Lemma crcbit_step M crc c :
  0 <= M -> 0 <= c < 2 ^ 32 -> is_crc poly M crc ->
  is_crc poly (M * 2 ^ 1 + Z.shiftr c 31)
    (if negb (Z.land (Z.shiftl 1 31) (Z.lxor c crc) =? 0)
     then Z.lxor (u32 (Z.shiftl crc 1)) poly else u32 (Z.shiftl crc 1)).
Proof.
  intros HM Hc Hcrc. destruct (Hcrc) as [Hr _].
  pose proof (shiftr_lt c 32 31 ltac:(lia) Hc) as Hb. pose proof (shiftr_lt crc 32 31 ltac:(lia) Hr) as Ht.
  simpl in Hb, Ht. rewrite top_bit_xor by done.
  pose proof (is_crc_step M crc 1 (Z.shiftr c 31)) as Hs. change (32 - 1) with 31 in Hs.
  assert (Hbits : Z.lxor (Z.shiftr c 31) (Z.shiftr crc 31) = 0 \/ Z.lxor (Z.shiftr c 31) (Z.shiftr crc 31) = 1).
  { pose proof (lxor_lt (Z.shiftr c 31) (Z.shiftr crc 31) 1). lia. }
  destruct Hbits as [E|E]; rewrite E in Hs |- *; simpl (negb _).
  - rewrite <- (Z.lxor_0_r (u32 (Z.shiftl crc 1))). apply Hs; [done|lia|simpl; lia|done|apply is_crc_0].
  - apply Hs; [done|lia|simpl; lia|done|apply is_crc_1].
Qed.

(** the top [i + 1] bits are the top one and the [i] below it *)
Lemma top_bits c i : 0 <= i <= 31 ->
  Z.shiftr c (31 - i) = Z.shiftr c 31 * 2 ^ i + Z.shiftr (u32 (Z.shiftl c 1)) (32 - i).
Proof.
  intros Hi. rewrite !Z.shiftr_div_pow2, Z.shiftl_mul_pow2 by lia. unfold u32.
  assert (E : c * 2 ^ 1 mod 2 ^ 32 / 2 ^ (32 - i) = c mod 2 ^ 31 / 2 ^ (31 - i)).
  { change (2 ^ 32) with (2 ^ 31 * 2 ^ 1). rewrite Z.mul_mod_distr_r by lia.
    replace (32 - i) with (31 - i + 1) by lia. rewrite Z.pow_add_r by lia.
    rewrite Z.div_mul_cancel_r by lia. done. }
  rewrite E, (Z.div_mod c (2 ^ 31)) at 1 by lia.
  replace (2 ^ 31 * (c / 2 ^ 31)) with (c / 2 ^ 31 * 2 ^ i * 2 ^ (31 - i)).
  2: { rewrite <- Z.mul_assoc, <- Z.pow_add_r by lia. replace (i + _) with 31 by lia. lia. }
  rewrite Z.div_add_l by lia. lia.
Qed.
(* ===== verification/CrcSimdSpec.v ===== *)
(** The CRC by carry-less multiplication computes the same remainder: the vector
    instructions in terms of integers, the folding of 16-byte blocks, the
    reductions to 64 and to 32 bits, and the loads at the ends of the data. *)

From stdpp Require Import base tactics list numbers.
From Stdlib Require Import ZArith Lia.
From S2P Require Import Prelude Gf2 CrcSimd Crc CrcSpec.

(** ** Registers and bytes *)

Lemma le_app a b : le (a ++ b) = le a + 256 ^ zlen a * le b.
Proof.
  induction a as [|x a IH]; cbn [le app]; [change (256 ^ zlen (@nil Z)) with 1; lia|].
  rewrite IH, zlen_cons, Z.pow_add_r by (pose proof (zlen_nonneg a); lia). lia.
Qed.

Lemma le_range bs : Forall byte_ok bs -> 0 <= le bs < 256 ^ zlen bs.
Proof.
  induction 1 as [|b bs Hb _ IH]; [done|]. cbn [le]. unfold byte_ok in Hb.
  rewrite zlen_cons, Z.pow_add_r by (pose proof (zlen_nonneg bs); lia). lia.
Qed.

Lemma le_zeros n : le (replicate n 0) = 0.
Proof. induction n as [|n IH]; cbn [le replicate]; lia. Qed.

Lemma be_le bs : be bs = le (rev bs).
Proof.
  induction bs as [|b bs IH] using rev_ind; [done|].
  rewrite be_snoc, IH, rev_app_distr. cbn [rev app le]. lia.
Qed.

(** the bytes of a register *)
Fixpoint bytes_of (n : nat) (r : Z) : list Z :=
  match n with
  | O => []
  | S n => r mod 256 :: bytes_of n (r / 256)
  end.

Lemma bytes_of_length n r : length (bytes_of n r) = n.
Proof. revert r. induction n as [|n IH]; intros r; simpl; auto. Qed.

Lemma bytes_of_ok n r : Forall byte_ok (bytes_of n r).
Proof. revert r. induction n as [|n IH]; intros r; constructor; [apply Z.mod_pos_bound; lia|auto]. Qed.

Lemma le_bytes_of n : forall r, 0 <= r < 256 ^ Z.of_nat n -> le (bytes_of n r) = r.
Proof.
  induction n as [|n IH]; intros r Hr; cbn [bytes_of le]; [simpl in Hr; lia|].
  rewrite IH; [pose proof (Z.div_mod r 256 ltac:(lia)); lia|].
  rewrite Nat2Z.inj_succ, Z.pow_succ_r in Hr by lia. split; [apply Z.div_pos; lia|].
  apply Z.div_lt_upper_bound; lia.
Qed.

######

Task:
Everything in the listing should be written out exactly.

Solution for this exercise:
Lemma crcbit_step M crc c :
  0 <= M -> 0 <= c < 2 ^ 32 -> is_crc poly M crc ->
  is_crc poly (M * 2 ^ 1 + Z.shiftr c 31)
    (if negb (Z.land (Z.shiftl 1 31) (Z.lxor c crc) =? 0)
     then Z.lxor (u32 (Z.shiftl crc 1)) poly else u32 (Z.shiftl crc 1)).
Proof.
  intros HM Hc Hcrc. destruct (Hcrc) as [Hr _].
  pose proof (shiftr_lt c 32 31 ltac:(lia) Hc) as Hb. pose proof (shiftr_lt crc 32 31 ltac:(lia) Hr) as Ht.
  simpl in Hb, Ht. rewrite top_bit_xor by done.
  pose proof (is_crc_step M crc 1 (Z.shiftr c 31)) as Hs. change (32 - 1) with 31 in Hs.
  assert (Hbits : Z.lxor (Z.shiftr c 31) (Z.shiftr crc 31) = 0 \/ Z.lxor (Z.shiftr c 31) (Z.shiftr crc 31) = 1).
  { pose proof (lxor_lt (Z.shiftr c 31) (Z.shiftr crc 31) 1). lia. }
  destruct Hbits as [E|E]; rewrite E in Hs |- *; simpl (negb _).
  - rewrite <- (Z.lxor_0_r (u32 (Z.shiftl crc 1))). apply Hs; [done|lia|simpl; lia|done|apply is_crc_0].
  - apply Hs; [done|lia|simpl; lia|done|apply is_crc_1].
Qed.

(** the top [i + 1] bits are the top one and the [i] below it *)
Lemma top_bits c i : 0 <= i <= 31 ->
  Z.shiftr c (31 - i) = Z.shiftr c 31 * 2 ^ i + Z.shiftr (u32 (Z.shiftl c 1)) (32 - i).
Proof.
  intros Hi. rewrite !Z.shiftr_div_pow2, Z.shiftl_mul_pow2 by lia. unfold u32.
  assert (E : c * 2 ^ 1 mod 2 ^ 32 / 2 ^ (32 - i) = c mod 2 ^ 31 / 2 ^ (31 - i)).
  { change (2 ^ 32) with (2 ^ 31 * 2 ^ 1). rewrite Z.mul_mod_distr_r by lia.
    replace (32 - i) with (31 - i + 1) by lia. rewrite Z.pow_add_r by lia.
    rewrite Z.div_mul_cancel_r by lia. done. }
  rewrite E, (Z.div_mod c (2 ^ 31)) at 1 by lia.
  replace (2 ^ 31 * (c / 2 ^ 31)) with (c / 2 ^ 31 * 2 ^ i * 2 ^ (31 - i)).
  2: { rewrite <- Z.mul_assoc, <- Z.pow_add_r by lia. replace (i + _) with 31 by lia. lia. }
  rewrite Z.div_add_l by lia. lia.
Qed.
(* ===== verification/CrcSimdSpec.v ===== *)
(** The CRC by carry-less multiplication computes the same remainder: the vector
    instructions in terms of integers, the folding of 16-byte blocks, the
    reductions to 64 and to 32 bits, and the loads at the ends of the data. *)

From stdpp Require Import base tactics list numbers.
From Stdlib Require Import ZArith Lia.
From S2P Require Import Prelude Gf2 CrcSimd Crc CrcSpec.

(** ** Registers and bytes *)

Lemma le_app a b : le (a ++ b) = le a + 256 ^ zlen a * le b.
Proof.
  induction a as [|x a IH]; cbn [le app]; [change (256 ^ zlen (@nil Z)) with 1; lia|].
  rewrite IH, zlen_cons, Z.pow_add_r by (pose proof (zlen_nonneg a); lia). lia.
Qed.

Lemma le_range bs : Forall byte_ok bs -> 0 <= le bs < 256 ^ zlen bs.
Proof.
  induction 1 as [|b bs Hb _ IH]; [done|]. cbn [le]. unfold byte_ok in Hb.
  rewrite zlen_cons, Z.pow_add_r by (pose proof (zlen_nonneg bs); lia). lia.
Qed.

Lemma le_zeros n : le (replicate n 0) = 0.
Proof. induction n as [|n IH]; cbn [le replicate]; lia. Qed.

Lemma be_le bs : be bs = le (rev bs).
Proof.
  induction bs as [|b bs IH] using rev_ind; [done|].
  rewrite be_snoc, IH, rev_app_distr. cbn [rev app le]. lia.
Qed.

(** the bytes of a register *)
Fixpoint bytes_of (n : nat) (r : Z) : list Z :=
  match n with
  | O => []
  | S n => r mod 256 :: bytes_of n (r / 256)
  end.

Lemma bytes_of_length n r : length (bytes_of n r) = n.
Proof. revert r. induction n as [|n IH]; intros r; simpl; auto. Qed.

Lemma bytes_of_ok n r : Forall byte_ok (bytes_of n r).
Proof. revert r. induction n as [|n IH]; intros r; constructor; [apply Z.mod_pos_bound; lia|auto]. Qed.

Lemma le_bytes_of n : forall r, 0 <= r < 256 ^ Z.of_nat n -> le (bytes_of n r) = r.
Proof.
  induction n as [|n IH]; intros r Hr; cbn [bytes_of le]; [simpl in Hr; lia|].
  rewrite IH; [pose proof (Z.div_mod r 256 ltac:(lia)); lia|].
  rewrite Nat2Z.inj_succ, Z.pow_succ_r in Hr by lia. split; [apply Z.div_pos; lia|].
  apply Z.div_lt_upper_bound; lia.
Qed.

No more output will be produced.